Diese Frage stellt man sich unweigerlich nach den ersten Sekunden Zwischensequenz, diese sind einfach nur grandios in Szene gesetzt und machen Lust auf mehr. Wir können uns aber nicht zurücklehnen und die filmreife Animation genießen, sondern widmen uns gleich mit dem Sturmgewehr ein paar Aliens. Hier offenbaren sich wieder einmal die nahezu unangetasteten Fähigkeiten ein sehr gut funktionierendes Gun-Play noch weiter zu optimieren. Die Steuerung ist nach wie vor schön direkt, das Waffenverhalten dynamisch und der Einsatz sämtlicher auf dem Xbox Controller zu findenden Knöpfe geht schnell und intuitiv von der Hand. Halo Veteranen werden sich schon nach den ersten 2-3 Missionen gewohnt heimisch fühlen und den Gegnern gekonnt zu Leibe rücken. Ebenfalls verbessert wurde der Zielmodus bei fast allen Waffen, sprich Kimme und Korn. Das ermöglicht nicht nur genaueres Zielen, was in manchen Situationen von Nöten ist, sondern ist auch einfach sehr schön anzusehen und rundet das dynamische Gun-Play ab.

Level-Mix incooooooming.

Die Story ist, wie bei fast jedem Ego-Shooter, relativ schnell abgehandelt, in diesem Fall habe ich etwa 7 Stunden gebraucht, was ich allerdings recht solide finde, denn seien wir ehrlich, Halo punktet erst richtig mit rasanten Multiplayer Gefechten. Zum Spielverhältnis der beiden Teams lässt sich (leider) sagen, Fans die Halo nur wegen dem Master Chief spielen, kommen lediglich in 3 von den insgesamt 15 Missionen in den Genuss. Hierdurch verliert das Spiel aber keinesfalls an Reiz, das neue Team rund um Locke integriert sich fließend in den Spielverlauf und ich habe schnell Gefallen an den neuen Rollen gefunden. Bei den Leveldesigns kommt man häufig aus dem Staunen nicht mehr heraus und findet zudem schöne Parallelen zu anderen Spielen/Filmen. So erzeugen dunkle Korridore und die spärliche Beleuchtung aus einer Taschenlampe schnell ein leichtes Horror-Flair, ganz im Stil von Doom. In einer anderen Mission fühlt sich der Spieler unweigerlich an Pandora aus Avatar erinnert. Ähnlich linear wie die Story sind allerdings auch die Levels selbst.

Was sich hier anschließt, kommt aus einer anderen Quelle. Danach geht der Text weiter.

(** * Gator: the feed aggregation engine

    A shallow embedding of the aggregation path of the Gator RSS
    aggregator ([main.go], [internal/rss/rss.go] and the feed and post
    queries under [sql/queries]) together with the properties of the
    engine: freshness selection, the fetch worker, the store step and
    the aggregation loop.

    Layout of the development: the embedding comes first (strings and
    Go's [time.Parse], package [rss], the storage collaborator, package
    [main], the goroutine level model of the aggregation loop, test
    fixtures), the theorems follow. *)

From Stdlib Require Import ZArith List String Ascii Bool Lia.
From Stdlib Require Import Sorted Permutation.
Import ListNotations.

Local Open Scope string_scope.
Local Open Scope Z_scope.

(* ================================================================== *)
(** * Go strings as byte strings *)
(* ================================================================== *)

Module GoString.

Definition byte (c : ascii) : Z := Z.of_N (N_of_ascii c).

(** [s[n:]] *)
Fixpoint drop (n : nat) (s : string) : string :=
  match n, s with
  | O, _ => s
  | S n', String _ s' => drop n' s'
  | S _, EmptyString => EmptyString
  end.

(** [s[:n]] *)
Fixpoint take (n : nat) (s : string) : string :=
  match n, s with
  | O, _ => EmptyString
  | S n', String c s' => String c (take n' s')
  | S _, EmptyString => EmptyString
  end.

(** [len(s) >= len(p) && s[:len(p)] == p] *)
Definition hasPrefix (p s : string) : bool := String.prefix p s.

(** [s[i]], when [i < len(s)] *)
Fixpoint at_ (i : nat) (s : string) : option ascii :=
  match s, i with
  | EmptyString, _ => None
  | String c _, O => Some c
  | String _ s', S i' => at_ i' s'
  end.

Definition isDigitChar (c : ascii) : bool :=
  (48 <=? byte c) && (byte c <=? 57).
(** X15: training on the sample data and validating gets three of the
    four test cases right, an accuracy of 0.75, whatever the clock says
    and in whatever order the derived words are listed: "This is great!" is
    called "neutral", because the derived negative entry "at" is found
    inside "great" and offsets the positive entry "great". *)
Theorem sample_model_validates_three_of_four
    (trained_at training_time validation_time : string) :
  let self := Training.trainer (fst (Training.train_model trained_at training_time)) in
  (exists results,
      fst (Training.validate_model self validation_time) = inl results
      /\ Training.correct_predictions results = 3
      /\ Training.total_test_cases results = 4
      /\ (Training.accuracy results == 0.75)%Q)
  /\ Training._predict_single self "This is great!" = "neutral"
  /\ "at" ∈ Training.negative_words
              (Training.extract_features Training.generate_sample_data)
  /\ Py.contains "at" (Py.lower "This is great!") = true
  /\ (forall (m m' : Training.ModelData),
        Training.model_data self = Some m ->
        Training.model_positive_words m' ≡ₚ Training.model_positive_words m ->
        Training.model_negative_words m' ≡ₚ Training.model_negative_words m ->
        Training.count_correct {| Training.model_data := Some m' |} Training.test_cases
        = 3).
Proof.
  intros self. subst self.
  split; [eexists; split; [reflexivity|]; repeat split; by vm_compute|].
  split; [by vm_compute|]. split; [by vm_compute|]. split; [reflexivity|].
  intros m m' Hm Hp Hn.
  rewrite (count_correct_ext _ {| Training.model_data := Some m |}).
  - injection Hm as <-. by vm_compute.
  - intros text. unfold Training._predict_single. simpl.
    by rewrite (count_hits_perm _ _ _ Hp), (count_hits_perm _ _ _ Hn).
Qed.

(** ** Growing the lexicon, padding the text *)

Section Monotone.

Lemma rounded_confidence_mono (d d' : Z) :
  d <= d' ->
  (Py.round2 (raw_confidence d) <= Py.round2 (raw_confidence d'))%Q.
Proof.
  intros H. rewrite !rounded_confidence.
  assert (Z.min 90 (60 + 10 * d) <= Z.min 90 (60 + 10 * d')) as Hm by lia.
  revert Hm. generalize (Z.min 90 (60 + 10 * d)) (Z.min 90 (60 + 10 * d')).
  intros k k' Hk. unfold Qle, Qdiv, Qmult, Qinv, inject_Z. simpl. lia.
Qed.

Lemma decide_sentiment_cases (pc nc : Z) :
  (pc > nc /\ decide_sentiment pc nc = ("positive", raw_confidence (pc - nc)))
  \/ (nc > pc /\ decide_sentiment pc nc = ("negative", raw_confidence (nc - pc)))
  \/ (pc = nc /\ decide_sentiment pc nc = ("neutral", 0.5%Q)).
Proof.
  destruct (Z.lt_trichotomy pc nc) as [H|[H|H]].
  - right; left. split; [lia|]. apply decide_sentiment_negative. lia.
  - right; right. split; [done|]. by apply decide_sentiment_neutral.
  - left. split; [lia|]. apply decide_sentiment_positive. lia.
Qed.

(** A visible word is found in a padded text where it is found in the
    text. *)
Lemma visible_not_blank (w : string) : visible w -> Py.blank w = false.
Proof.
  intros [Hne Hsp]. destruct w as [|c w]; [done|]. simpl in *.
  apply Forall_cons in Hsp as [Hc _]. by rewrite Hc.
Qed.

Lemma contains_leading_blank (w a t : string) :
  visible w -> Py.blank a = true ->
  Py.contains w (a +:+ t) = Py.contains w t.
Proof.
  intros Hv. induction a as [|c a IH]; intros Hb; [reflexivity|].
  simpl in Hb. apply andb_true_iff in Hb as [Hc Hb].
  rewrite app_cons, contains_unfold, (IH Hb).
  destruct Hv as [Hne Hsp]. destruct w as [|d w]; [done|]. simpl.
  apply Forall_cons in Hsp as [Hd _].
  destruct (ascii_dec d c) as [->|]; [congruence|reflexivity].
Qed.

Lemma prefix_trailing_blank (w t b : string) :
  Forall (fun c => Py.isspace c = false) (list_ascii_of_string w) ->
  Py.blank b = true ->
  String.prefix w (t +:+ b) = String.prefix w t.
Proof.
  intros Hw Hb. revert t. induction w as [|d w IH]; intros t; [by destruct t, b|].
  simpl in Hw. apply Forall_cons in Hw as [Hd Hw].
  destruct t as [|c t].
  - rewrite app_empty. destruct b as [|c b]; [reflexivity|]. simpl.
    simpl in Hb. apply andb_true_iff in Hb as [Hc _].
    destruct (ascii_dec d c) as [->|]; [congruence|reflexivity].
  - rewrite app_cons. simpl. destruct (ascii_dec d c); [by apply IH|reflexivity].
Qed.

Lemma contains_trailing_blank (w t b : string) :
  visible w -> Py.blank b = true ->
  Py.contains w (t +:+ b) = Py.contains w t.
Proof.
  intros Hv Hb. induction t as [|c t IH].
  - rewrite app_empty.
    destruct (Py.contains w b) eqn:Hc.
    + apply (contains_blank w b Hb) in Hc.
      by rewrite (visible_not_blank w Hv) in Hc.
    + destruct Hv as [Hne _]. by destruct w.
  - rewrite app_cons, (contains_unfold w (String c (t +:+ b))), IH.
    rewrite <- app_cons, (prefix_trailing_blank w (String c t) b) by (done || apply Hv).
    by rewrite <- contains_unfold.
Qed.

Lemma count_hits_padded (words : list string) (a t b : string) :
  Forall visible words -> Py.blank a = true -> Py.blank b = true ->
  count_hits words (a +:+ t +:+ b) = count_hits words t.
Proof.
  intros Hw Ha Hb. induction Hw as [|w rest Hv _ IH]; simpl; [reflexivity|].
  by rewrite IH, (contains_leading_blank w a _ Hv Ha),
             (contains_trailing_blank w t b Hv Hb).
Qed.

Lemma lower_app (a b : string) : Py.lower (a +:+ b) = Py.lower a +:+ Py.lower b.
Proof.
  induction a as [|c a IH]; [reflexivity|].
  rewrite app_cons. simpl. by rewrite IH, app_cons.
Qed.

End Monotone.

(** X16: adding an entry to the positive word list never moves a result
    away from "positive": a text scored "positive" stays "positive" with
    at least the same confidence, a text scored "negative" with the longer
    list was scored "negative" with the shorter one with at least that
    confidence, and nothing changes when the new entry is not found. *)
Theorem adding_a_positive_entry_is_monotone
    (positive_words negative_words : list string) (word text : string) :
  let r := Api.predict_sentiment_with positive_words negative_words text in
  let r' := Api.predict_sentiment_with (word :: positive_words) negative_words text in
  (Api.sentiment r = "positive" ->
     Api.sentiment r' = "positive" /\ (Api.confidence r <= Api.confidence r')%Q)
  /\ (Api.sentiment r' = "negative" ->
     Api.sentiment r = "negative" /\ (Api.confidence r' <= Api.confidence r)%Q)
  /\ (Py.contains word (Py.lower text) = false -> r' = r).
Proof.
  intros r r'. subst r r'. rewrite !predict_sentiment_with_rule.
  cbn [count_hits].
  set (pc := count_hits positive_words (Py.lower text)).
  set (nc := count_hits negative_words (Py.lower text)).
  destruct (Py.contains word (Py.lower text)).
  2: { rewrite Z.add_0_l. destruct (decide_sentiment pc nc) as [s c]. simpl.
       repeat split; auto; apply Qle_refl. }
  destruct (decide_sentiment_cases pc nc) as [[H E]|[[H E]|[H E]]];
    destruct (decide_sentiment_cases (1 + pc) nc) as [[H' E']|[[H' E']|[H' E']]];
    rewrite E, E'; simpl; try lia;
    (split; [|split]); try discriminate; intros _;
    (split; [reflexivity|]); apply rounded_confidence_mono; lia.
Qed.

(** X17: the scorers do not strip the text, and need not: for word lists
    whose entries are non-empty and free of whitespace (the default lists,
    every derived list), whitespace before and after a text changes
    neither count nor the result. *)
Theorem surrounding_whitespace_is_harmless
    (positive_words negative_words : list string) (before text after : string) :
  Forall visible positive_words -> Forall visible negative_words ->
  Py.blank before = true -> Py.blank after = true ->
  Api.predict_sentiment_with positive_words negative_words (before +:+ text +:+ after)
    = Api.predict_sentiment_with positive_words negative_words text.
Proof.
  intros Hp Hn Hb Ha. rewrite !predict_sentiment_with_rule, !lower_app.
  by rewrite !count_hits_padded by (done || by rewrite blank_lower).
Qed.

Lemma surrounding_whitespace_is_harmless_witness :
  Api.predict_sentiment_with
    (positive default_lexicon) (negative default_lexicon) ("  " +:+ "I love it" +:+ " ")
  = Api.predict_sentiment_with
      (positive default_lexicon) (negative default_lexicon) "I love it".
Proof.
  apply (surrounding_whitespace_is_harmless
           (positive default_lexicon) (negative default_lexicon) "  " "I love it" " ").
  - repeat (constructor; [split; [discriminate|repeat constructor]|]). constructor.
  - repeat (constructor; [split; [discriminate|repeat constructor]|]). constructor.
  - reflexivity.
  - reflexivity.
Defined.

Wer auf eine riesige offene Welt á la Skyrim hofft, wird in der Kampagne enttäuscht werden, kommt aber auf den etwas größeren Multiplayerkarten auf seine Kosten. An sich laufen die einzelnen Missionen aber immer nach einem streng linearen Prinzip ab, wir müssen mit unserem Team an einen bestimmten Punkt und auf dem Weg trotzen wir unterschiedlichen Gegnertypen, diese sind allerdings fast alle aus den Vorgängerteilen bekannt und wiederholen sich auch recht schnell im Spiel selbst. Lediglich die unterschiedlichen Vehikel bieten in den jeweiligen Levelabschnitten etwas Abwechslung und gestalten sich unterhaltsam, mit einer Ausnahme – der Warthog. Besagtes Fahrzeug hat, wie in den Vorgängerteilen, eine derart schwammige Steuerung, dass man sich gleich an seine Kindheit erinnert fühlt, in der man mit dem Autoscooter auf der Kirmes cruist.

Das Herzstück.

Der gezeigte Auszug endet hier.